Now let’s take a look at what’s behind all this midnight shopping. Is it really looking for a good deal? Let’s put this one possible situation aside, for those that really want to buy something and have carefully thought out the purchase. For the rest of us, there’s an emotional need that hasn’t been satisfied and we use shopping as therapy. It’s even been given a name – “retail therapy”. Wow, the common folk have a psychological term for shopping to satisfy unmet needs and it’s totally accepted. Let’s do some retail therapy is a battle cry of the girls for a Thursday night movie and shopping evening.

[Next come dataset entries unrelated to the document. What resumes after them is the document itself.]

Lemma foldl_settles context files : ∀ s,
  Forall (fun f => plain_name f = true) files →
  book_names_plain (b_fs s) →
  ∀ f, f ∈ files →
       step_fs context (b_fs (foldl (book_step context) s files)) f =
         b_fs (foldl (book_step context) s files).
Proof.
  induction files as [|f' files IH]; intros s Hfs Hp f Hin.
  - by apply elem_of_nil in Hin.
  - apply Forall_cons in Hfs as [Hf' Hfs]. simpl.
    assert (Hp' : book_names_plain (b_fs (book_step context s f'))).
    { rewrite book_step_fs. eapply book_names_plain_same; [|exact Hp].
      by apply step_fs_same_book. }
    destruct (decide (f ∈ files)) as [Hin'|Hout]; [by apply IH|].
    apply elem_of_cons in Hin as [->|Hin]; [|done].
    apply foldl_keeps_settled; [done..|].
    rewrite book_step_fs. by apply step_fs_again.
Qed.

Lemma foldl_settled_noop context files : ∀ s,
  (∀ f, f ∈ files → step_fs context (b_fs s) f = b_fs s) →
  b_fs (foldl (book_step context) s files) = b_fs s.
Proof.
  induction files as [|f files IH]; intros s Hs; [done|]. simpl.
  assert (H1 : b_fs (book_step context s f) = b_fs s).
  { rewrite book_step_fs. apply Hs, elem_of_cons. by left. }
  rewrite IH; [done|]. intros f' Hin. rewrite H1. apply Hs, elem_of_cons. by right.
Qed.

Lemma foldl_same_text context files : ∀ s s',
  Forall (fun f => plain_name f = true) files →
  book_names_plain (b_fs s) →
  same_book (b_fs s) (b_fs s') →
  b_toc s' = b_toc s → b_idx s' = b_idx s →
  b_toc (foldl (book_step context) s' files) = b_toc (foldl (book_step context) s files).
Proof.
  induction files as [|f files IH]; intros s s' Hfs Hp Hsame Ht Hi; [done|].
  apply Forall_cons in Hfs as [Hf Hfs]. simpl.
  destruct (same_book_step (b_fs s) (b_fs s') Hsame Hp f Hf context s s') as [Ht' Hi'];
    [done..|].
  apply IH; [done| | |done..].
  - rewrite book_step_fs. eapply book_names_plain_same; [|exact Hp].
    by apply step_fs_same_book.
  - rewrite !book_step_fs.
    etrans; [symmetry; by apply step_fs_same_book|].
    etrans; [exact Hsame|]. by apply step_fs_same_book.
Qed.

Lemma book_run_listing context w bookContents :
  nodes (w_fs w) !! content_key (w_fs w) = Some (Dir bookContents) →
  book_run context w =
    (let s := foldl (book_step context) (book_start w) bookContents in
     (fst (fs_writeFile (b_fs s) "_data/toc.yml" (b_toc s)),
      {| w_fs := snd (fs_writeFile (b_fs s) "_data/toc.yml" (b_toc s));
         generator := generator w; console := b_printed s |})).
Proof.
  intros H. unfold book_run, fs_readdir. rewrite locate_content, H. cbv zeta.
  by destruct (fs_writeFile _ _ _).
Qed.

Lemma book_run_no_listing context w :
  is_dir (nodes (w_fs w) !! content_key (w_fs w)) = false →
  snd (book_run context w) = w ∧ ∃ e, fst (book_run context w) = Throw e.
Proof.
  intros H. unfold book_run, fs_readdir. rewrite locate_content.
  destruct (nodes (w_fs w) !! content_key (w_fs w)) as [[]|]; by eauto.
Qed.
(* ===== verification/Prelude.v ===== *)
(** * A verification of the Fusion (efsn) ledger and state

    The program is the Go node of the Fusion network, a fork of go-ethereum
    whose ledger holds many assets, time locks (amounts that are available
    during intervals of time), notations (short account numbers), swaps and
    tickets (stakes that take part in the making of blocks). The development
    models the parts that decide what a block does to the state, from the bytes
    of a transaction to the root hash of the state, as executable functions, and
    proves them correct.

    ** The parts and their files

    - Prelude: machine integers ([u64]), the results of Go code ([outcome]: a
      value, a panic, or no result within the fuel), the tactics and the hint
      databases. Go's [uint64] is a [Z] that the operations wrap; a [*big.Int]
      is an [option Z] where nil matters; addresses and hashes are numbers,
      bytes are lists of numbers.
    - TimeLock, TimeLockFacts (common/timelock.go): [TimeLock_Add], [TimeLock_Sub],
      [TimeLock_Cmp], [ClearExpired], [ToDisplay], [IsValid]. The meaning of a
      time lock is the amount that it makes available at each time; the
      theorems give each operation as an operation on these functions.
    - Bytes (common/types.go, common/convert.go, common/bytes.go), Keccak,
      KeccakFacts (crypto/sha3, crypto/crypto.go): the conversions and the hash,
      with the sponge and the unrolled permutation shown equal to the standard,
      which is written down on its own ([Reference]), round constants included.
    - Ticket (common/ticket.go): the tickets grouped by owner, refined to a
      multiset of tickets.
    - FsnTypes, CallParams (common/types.go, common/utils.go, params,
      core/tx_pool.go): assets, swaps and the parameters of the Fusion calls with
      their checks. Codec: their RLP types.
    - Rlp, RlpFacts, RlpSplit (rlp): the encoding buffer, the stream decoder and
      the splitting functions, with the round trip and the uniqueness of the
      encoding.
    - StateDB, StateFacts, StateRevert, StateInterface, StateWorld
      (core/state, core/vm/interface.go): accounts, state objects, the journal,
      snapshots, commit. [M] is the monad of the methods of StateDB. [iface] is
      the interface through which the EVM works on the state, but for [Suicide];
      [prog] are the programs over it, and every one of them can be reverted.
    - StateGaps: what the state database does not give back, the effect of
      reverting [Suicide] and of reading on [Empty].
    - StateRecords, RecordFacts, RecordStore (core/state/statedb.go): notations,
      assets, swaps, multi-swaps and tickets as records of the state, refined to
      finite maps.
    - Ledger: what accounts hold, of every asset and at every time; [moves] says
      how a call changes it.
    - StateTransition, CallFacts, SwapFacts, SwapLedger, MultiSwap,
      MultiSwapFacts, MultiSwapCalls, MultiSwapLedger (handleFsnCall of
      core/state_transition.go): the Fusion calls and what they do to the ledger.
    - TransitionDb, GasFacts (the rest of core/state_transition.go,
      core/gaspool.go): buying, using and refunding gas.
    - TrieEncoding, TrieTree, TrieNode, TrieStore, Trie, TrieHash, TrieFacts,
      TrieHashFacts, TrieMap, TrieSession (trie): the Merkle Patricia trie with
      its store of nodes. [tree] is the abstract trie, [expands] relates the
      nodes in memory and in the store to it, and [map_root] is the root hash
      as a function of the finite map that the trie stands for.
    - Hex (common/bytes.go, common/types.go), Header, Block (core/types/block.go,
      derive_sha.go), Receipt (log.go, receipt.go, bloom9.go), Transaction
      (transaction.go, transaction_signing.go): what a block consists of, with
      its encodings, hashes, roots and filters, and the signers.
    - Snapshot, Datong, DatongFacts, DatongOrder, DatongSeal, DatongTickets
      (consensus/datong): the consensus engine. [verifyHeader], [Prepare],
      [Finalize] and [Seal] are its methods; the order of the owners of tickets
      is a function of the tickets and the parent.
    - TicketLedger, DatongLedger: tickets as a part of what accounts hold, when
      they are bought and at the end of a block.
    - ChainConfig (params): the forks and the prices of gas.
    - EvmWord (common/math), EvmAnalysis, EvmMachine, EvmGas, EvmCall, EvmOps,
      EvmPrecompiled, Evm (core/vm, core/evm.go): the EVM. [VM] is the frame of a
      contract, [I] the monad of the instructions, [G] that of the prices, [V]
      that of the calls; [step] is one round of the loop of [Run], and [evmCall]
      and [evmCreate] are the entry points. The state is behind the class
      [StateOps].
    - EvmLaws, EvmSafe, EvmExec, EvmPrice, EvmCallOk, EvmCallOps, EvmTable,
      EvmTotal, EvmPrecompiledOk: the EVM is safe on every state that keeps the
      contract [StateLaws]. EvmState: the state database keeps it. EvmArith,
      EvmSpec: what the instructions compute, and the guarantees of a call.

    ** What the theorems show

    - Arithmetic of time locks: addition and subtraction are exact, at every time;
      so is comparison, for items that start after time 0.
    - Conservation: the swap and multi-swap calls leave the supply of every
      asset as it is, with the books of open swaps determined by the state; the
      time lock and send calls change it as they should; applying a message
      charges the sender, runs the body and pays the miner, state by state, for
      exactly the gas that it uses. Taking a swap of a notation that its owner
      still has, which moves the notation, is modelled and not in the theorems.
    - Reverting: a snapshot brings back the accounts, as [view] sees them, the
      refund counter, the logs and the preimages. It does not bring back tickets,
      which are not in the journal, nor take away the entries of zero that reading
      a balance makes, which [Empty] counts; so [≡] on states leaves these out.
    - Refinement: ticket groups to multisets, records to maps, tries to maps,
      the hash to its standard, the encoders to their specification.
    - Round trips: RLP, trie nodes, trie keys, swaps that are made and recalled.
    - The root hash of a trie depends on its contents alone and binds them.
    - Consensus: a block that an honest miner makes is accepted; the order of
      the miners and their difficulties agree on every node; finalizing a block
      settles the tickets and pays the miner a bounded reward; nodes that know
      the digest of a block agree on its tickets, unless just these collide.
    - Blocks: a header binds its transactions, receipts and uncles, and its filter
      is exact; the sender of a signed transaction is recovered.
    - EVM: a call never runs out of fuel, accounts for its gas and, when it fails,
      leaves a state that is [≡] to the one before; without CREATE it does not
      panic, unless two codes in play collide. A static call changes nothing that
      [view] sees; jumps go to instructions alone; the arithmetic is that of
      256-bit words; the price of memory is exact up to the size at which it wraps.
    - Errors: the branches on which the code panics or leaves a state that it
      should not are theorems too.

    ** Bounds and fuel

    Loops that are not structural take fuel that is computed from their input;
    each theorem about them shows that the fuel is enough, since its conclusion
    is a [Done] result. The fuel of the RLP decoder is the length of the input,
    that of the trie ([fuel_for]) the length of the key and the depth it can
    reach. The loop of the EVM has the gas of the contract as its fuel, since
    every instruction that does not halt costs some, and interpreters nest at
    most [maxNesting] deep, 1026, since [Call] refuses to go deeper than
    [CallCreateDepth]; EvmTotal shows that neither runs out. The theorems on
    calls take at most [maxGas], 2^62 units of gas: with more, the precompiled
    exponentiation can be made to panic ([modexp_panics]). Hypotheses bound sizes
    by what the machine has: lengths below 2^64, times that are [uint64].

    ** What is not modelled, and why

    The state transition takes the EVM as a parameter; the guarantees of the EVM
    are shown on the same state database, but the two are not composed into one
    theorem. SELFDESTRUCT is modelled and left out of the theorems on calls by
    their environment ([evm_env]), since its effect on the state database cannot
    be undone ([suicide_revert_effect]). CREATE is modelled and shown to end, to
    account for its gas and to be undone; that it does not panic is left open, since
    the jump destinations are kept by the hash of the code, and the code that may
    be created is not known beforehand. The instructions of
    Constantinople are modelled, and their arithmetic is shown, but the theorems
    on calls are for the rules before it. Tracing, the abort flag and the pool
    of integers are left out. The recovery of public keys, the curve bn256 and
    RIPEMD-160 are parameters, and so are the compression of struct data and the
    clock of the machine. The printers and parsers of JSON are output only. The
    transaction pool, block import, the miner, synchronisation and the network
    protocols are
    concurrent code over goroutines, sockets and timers that changes the state
    only through the parts above. Ethash, Clique, Swarm, Whisper, the wallets,
    the console and the dashboard do not take part in the Fusion ledger. *)

From stdpp Require Import base list sorting gmap strings.
From Stdlib Require Import ZArith Lia Permutation.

Ok, it’s fun. But let’s also assume that they can afford what they buy. How about the woman that already had 24 other purses by this designer? Does anyone need 25 purses? Remember the buzz about Emelda Marcos and her shoes? Well she was really rich.

When I was very much younger I learned to make choices. Fend off the design for the small stuff in order to get the big stuff. I didn’t buy costume jewelry in order to save for real gold. The result is that I own real jewelry that people are always eyeing. It may not always be quite as trendy, but it’s always in good taste since the real thing is timeless. And, when gold hit major highs last year, I sold some of what I didn’t need for real money to pay some bills.  Foregoing a few $200 purses adds up to a major vacation, for example. I took many vacations to foreign lands over the years as a result of my “delayed gratification” program. In the end, I had the opportunity to do what many leave for their later years – travel alot.

Back to HSN – now they make it really easy to buy by offering flex payments. Only pay a bit each month they tell us. Of course we know that so many flex payments add up to debt. And this country is in big trouble from so much debt. Again, foregoing gratification now for later allows us to have the big items, like preparing for retirement. If we don’t start saving when we are young, the money won’t be there when we are old. That’s how it works. I’m so glad that I started to save at 26, putting money away slowly over the years, so that I can have a retirement. So before you buy, ask yourself, “Do you need it?”